On the Vulnerability of NATO Installations to Climate Variability and Change: A System-Level Perspective

Gabriele Villarini1, Sandro Carniel2, Taereem Kim3, Hanbeen Kim3, Aniello Russo2, Wenchang Yang4, Gabriel Vecchi5, and Thomas Wahl6
Gabriele Villarini et al.
  • 1Civil and Environmental Engineering and High Meadows Environmental Institute, Princeton University, United States of America (gvillari@princeton.edu)
  • 2NATO STO-CMRE, La Spezia, Italy
  • 3Civil and Environmental Engineering and High Meadows Environmental Institute, Princeton University, United States of America
  • 4Department of Geosciences, Princeton University, Princeton, United States of America
  • 5Department of Geosciences and High Meadows Environmental Institute, Princeton University, United States of America
  • 6Department of Civil, Environmental and Construction Engineering, University of Central Florida, Orlando, USA.
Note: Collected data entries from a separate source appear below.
(** The portal address belongs to the client networks: no packet to it is forwarded, and
    a packet that reaches the appliance from any other interface is dropped unless its
    connection is known, before the rules that open management services. *)
Theorem portal_address_is_local p :
  at_vip (daddr p) → v6 p = false →
  verdict t Drop forward p = Drop ∧
  (iif p ∉ guest_interfaces t → iif p ≠ "lo" → known p = false → verdict t Drop input p = Drop).
Proof.
  intros HV H6. pose proof (vip_range _ HV) as HR. split.
  - rewrite (verdict_hit t). fold (hits t (forward_items (MACBinding topo) nets topo) p). unfold forward_items. rewrite hits_app.
    destruct (hits t (guard_rules _ _ _) p) as [v|] eqn:EG.
    + apply hits_Some in EG as (r & Hr & <- & _). unfold guard_rules in Hr. rewrite !elem_of_app in Hr. destruct Hr as [Hr|[Hr|[Hr|Hr]]].
      * by in_items Hr.
      * apply in_vip in Hr as (a & _ & Hr). by in_items Hr.
      * unfold dns_limit in Hr. by in_items Hr.
      * apply in_networks in Hr as (n & _ & Hr). apply on_only in Hr as [_ Hr]. by in_items Hr.
    + exfalso. apply (hits_None t _ _ (mkRule [Daddr (dotted (daddr p))] Drop "portal address is never routed")) in EG.
      * rewrite fires_eq in EG by done. cbn [forallb matches asks meaning] in EG. rewrite H6, andb_true_r in EG. cbn [negb andb] in EG.
        apply not_true_iff_false in EG. apply EG. by apply text_has_dotted.
      * unfold guard_rules. rewrite !elem_of_app. right. left. eapply vip_in; [done|]. by left.
  - intros HI Hlo HK. rewrite (verdict_hit t). fold (hits t (input_items (MACBinding topo) nets topo) p). unfold input_items. rewrite hits_app.
    destruct (hits t [_; _; _; _] p) as [v|] eqn:E4.
    + apply hits_Some in E4 as (r & Hr & <- & HF). unfold dns_limit in Hr. in_items Hr; try done; matched HF; congruence.
    + rewrite hits_app. destruct (hits t (vip_rules _ _) p) as [v|] eqn:EV.
      * apply hits_Some in EV as (r & Hr & <- & _). apply in_vip in Hr as (a & _ & Hr). by in_items Hr.
      * exfalso. apply (hits_None t _ _ (mkRule [IifNotGuest; Daddr (dotted (daddr p))] Drop "portal address: guest networks only")) in EV.
        -- rewrite fires_eq in EV by done. cbn [forallb matches asks meaning] in EV. rewrite (bool_decide_false _ HI), H6, andb_true_r in EV. cbn [negb andb] in EV.
           apply not_true_iff_false in EV. apply EV. by apply text_has_dotted.
        -- eapply vip_in; [done|]. by left.
Qed.

(** ** The captive redirect *)

Lemma hits_of_network (f : GuestNetwork → list item) n l p :
  (∀ m, m ∈ l → iif p = bridge m → m = n) → (∀ m r, Rule r ∈ f m → fires t r p = true → iif p = bridge m) →
  hits t (m ← l; f m) p = hits t (f n) p ∨ (hits t (m ← l; f m) p = None ∧ ∀ m, m ∈ l → iif p ≠ bridge m).
Proof.
  intros HU HF. induction l as [|m l IH]; [right; split; [done|by intros m ?%elem_of_nil]|].
  change (m ← m :: l; f m) with (f m ++ (m ← l; f m))%list. rewrite hits_app. assert (HU' : ∀ m, m ∈ l → iif p = bridge m → m = n) by (intros; apply HU; [by right|done]).
  destruct (decide (iif p = bridge m)) as [HE|HE].
  - rewrite (HU m) by (left || done). left. destruct (hits t (f n) p) eqn:E; [done|]. by destruct (IH HU') as [->|[-> _]].
  - rewrite (hits_none t (f m)). 2:{ intros r Hr. apply not_true_iff_false. intros Hx. by apply HE, (HF m r). }
    destruct (IH HU') as [->|[-> Hn]]; [by left|]. right. split; [done|]. intros m' [->|Hm]%elem_of_cons; [done|by apply Hn].
Qed.

(** Where the packet of a client of network [n] is sent. *)
Definition redirect (n : GuestNetwork) (p : packet) : Verdict :=
  let vip := bool_decide (ParsePortalIP (PortalVIP topo) = Some (daddr p)) in
  let signed := in_auth t (iif p) (saddr p) || authorised p || addresses t "walled_garden_ip" (daddr p) in
  if negb (is_tcp p) then Accept
  else if vip && (dport p =? 443) then Dnat (dotted (daddr p)) PortalAddressTLSPort
  else if vip && (dport p =? 80) then Dnat (dotted (daddr p)) (portalHTTPPort topo)
  else if services t "walled_garden_tcp" (daddr p) (dport p) || negb (CaptiveEnabled n) || signed then Accept
  else if dport p =? 80 then Dnat (GatewayIP n) (PortalHTTPPort topo)
  else if (dport p =? 443) && (0 <? PortalTLSPort topo) then Dnat (GatewayIP n) (PortalTLSPort topo)
  else Accept.

Lemma hits_on ms v n l p :
  forallb (plain_match p) ms = true → hits t (on ms v n :: l) p = if forallb (asks p) ms then Some v else hits t l p.
Proof. intros HM. unfold hits. cbn [rules_of omap list_omap on hit]. rewrite fires_eq by done. done. Qed.

Lemma at_one p x : at_port p [x] = (dport p =? x).
Proof. unfold at_port. destruct (Z.eqb_spec (dport p) x) as [->|HE]; [by apply bool_decide_eq_true; left|]. apply bool_decide_eq_false. by rewrite list_elem_of_singleton. Qed.

Lemma vip_redirect p : iif p ∈ guest_interfaces t → v6 p = false →
  hits t (vip_rules topo (λ vip, [on [IifGuest; Daddr vip; TcpDport 443] (Dnat vip PortalAddressTLSPort) "portal address: TLS portal";
                                  on [IifGuest; Daddr vip; TcpDport 80] (Dnat vip (portalHTTPPort topo)) "portal address: HTTP portal"])) p =
  if is_tcp p && bool_decide (ParsePortalIP (PortalVIP topo) = Some (daddr p)) && (dport p =? 443) then Some (Dnat (dotted (daddr p)) PortalAddressTLSPort)
  else if is_tcp p && bool_decide (ParsePortalIP (PortalVIP topo) = Some (daddr p)) && (dport p =? 80) then Some (Dnat (dotted (daddr p)) (portalHTTPPort topo))
  else None.
Proof.
  intros HI H6. destruct (ParsePortalIP (PortalVIP topo)) as [a|] eqn:EV.
  - pose proof (vip_range a EV) as HR. destruct (vip_text a EV) as [HE HN]. unfold vip_rules. cbv zeta. rewrite HN, HE. cbn [negb only]. rewrite !hits_on by done.
    cbn [forallb asks meaning]. rewrite (bool_decide_true _ HI), H6, !at_one, !andb_true_r. cbn [negb andb].
    assert (HT : text_has (daddr p) (dotted a) = bool_decide (Some a = Some (daddr p))).
    { destruct (text_has (daddr p) (dotted a)) eqn:E; symmetry; [apply bool_decide_eq_true|apply bool_decide_eq_false].
      - apply text_has_dotted in E; [congruence|done].
      - intros [= HE']. apply not_true_iff_false in E. apply E. by apply text_has_dotted. }
    rewrite HT. case_bool_decide as HB; [|by rewrite !andb_false_r]. injection HB as ->. cbn [andb]. by rewrite !andb_true_r.
  - unfold vip_rules, renderPortalVIP. rewrite EV. cbn. by rewrite !andb_false_r.
Qed.

Lemma captive_on n p ports port : v6 p = false → iif p = bridge n → forallb (plain_match p) ports = true →
  ∀ l, hits t (captive (MACBinding topo) n ports port :: l) p =
  if negb (in_auth t (iif p) (saddr p) || authorised p || addresses t "walled_garden_ip" (daddr p)) && forallb (asks p) ports
  then Some (Dnat (GatewayIP n) port) else hits t l p.
Proof.
  intros H6 HI HM l. unfold captive, not_phase3, authorised. rewrite hits_on by (destruct (MACBinding topo); done).
  cbn [app forallb asks meaning]. unfold asks at 1. destruct (MACBinding topo); cbn [meaning]; rewrite (bool_decide_true _ HI), H6; cbn [negb andb];
    rewrite !negb_orb, <- !andb_assoc; done.
Qed.

Lemma network_redirect n p : from n p → (∀ m, from m p → m = n) → v6 p = false →
  hits t (n ← sortEnabled nets;
          only (CaptiveEnabled n) (captive (MACBinding topo) n [TcpDport 80; Space] (PortalHTTPPort topo)
            :: only (0 <? PortalTLSPort topo) [captive (MACBinding topo) n [TcpDport 443] (PortalTLSPort topo)])) p =
  if is_tcp p && CaptiveEnabled n && negb (in_auth t (iif p) (saddr p) || authorised p || addresses t "walled_garden_ip" (daddr p)) then
    if dport p =? 80 then Some (Dnat (GatewayIP n) (PortalHTTPPort topo))
    else if (dport p =? 443) && (0 <? PortalTLSPort topo) then Some (Dnat (GatewayIP n) (PortalTLSPort topo)) else None
  else None.
Proof.
  intros HN HU H6. set (f := λ n, only (CaptiveEnabled n) _). destruct (hits_of_network f n (sortEnabled nets) p) as [HE|[_ HX]].
  - intros m Hm HB. apply HU. by split.
  - intros m r Hr HF. unfold f in Hr. apply on_only in Hr as [_ Hr]. apply elem_of_cons in Hr as [Hr|Hr]; [|apply on_only in Hr as [_ Hr]; apply list_elem_of_singleton in Hr].
    all: injection Hr as ->; apply fires_on in HF; apply Forall_cons in HF as [HF _]; eapply holds_true in HF; [|reflexivity]; by apply bool_decide_eq_true in HF.
  - etransitivity; [exact HE|]. unfold f. destruct HN as [Hn HB]. destruct (CaptiveEnabled n); [|by rewrite andb_false_r].
    set (out := negb (_ || _ || _)). destruct (0 <? PortalTLSPort topo); cbn [only]; rewrite !captive_on by done; fold out; cbn [forallb asks meaning];
      rewrite !at_one, ?andb_true_r, ?andb_false_r; by destruct (is_tcp p), (dport p =? 80), (dport p =? 443), out.
  - destruct HN as [Hn HB]. by destruct (HX n Hn).
Qed.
This task focuses on the understanding of the spatial connections among 91 NATO installations subject to hydroclimatological extremes, including precipitation, surface temperature, and wet bulb temperature, under both historical and future conditions. It allows a system-level view of the vulnerabilities of NATO installations to climate change and the associated extremes. We first perform statistical bias correction and evaluate how well global climate models (GCMs) part of the Sixth Phase of the Coupled Model Intercomparison Project (CMIP6) are able to reproduce the historical trends. Based on these analyses, we select a subset of well-performing models, which we use to examine how the spatial dependence in climate extremes is projected to change. In particular, we consider two future periods (Mid-of-Century: 2015-2048; End-of-Century: 2067-2100) with respect to the 1981-2014 period, under four shared socioeconomic pathway scenarios (SSP1-2.6, SSP2-4.5, SSP3-7.0, and SSP5-8.5).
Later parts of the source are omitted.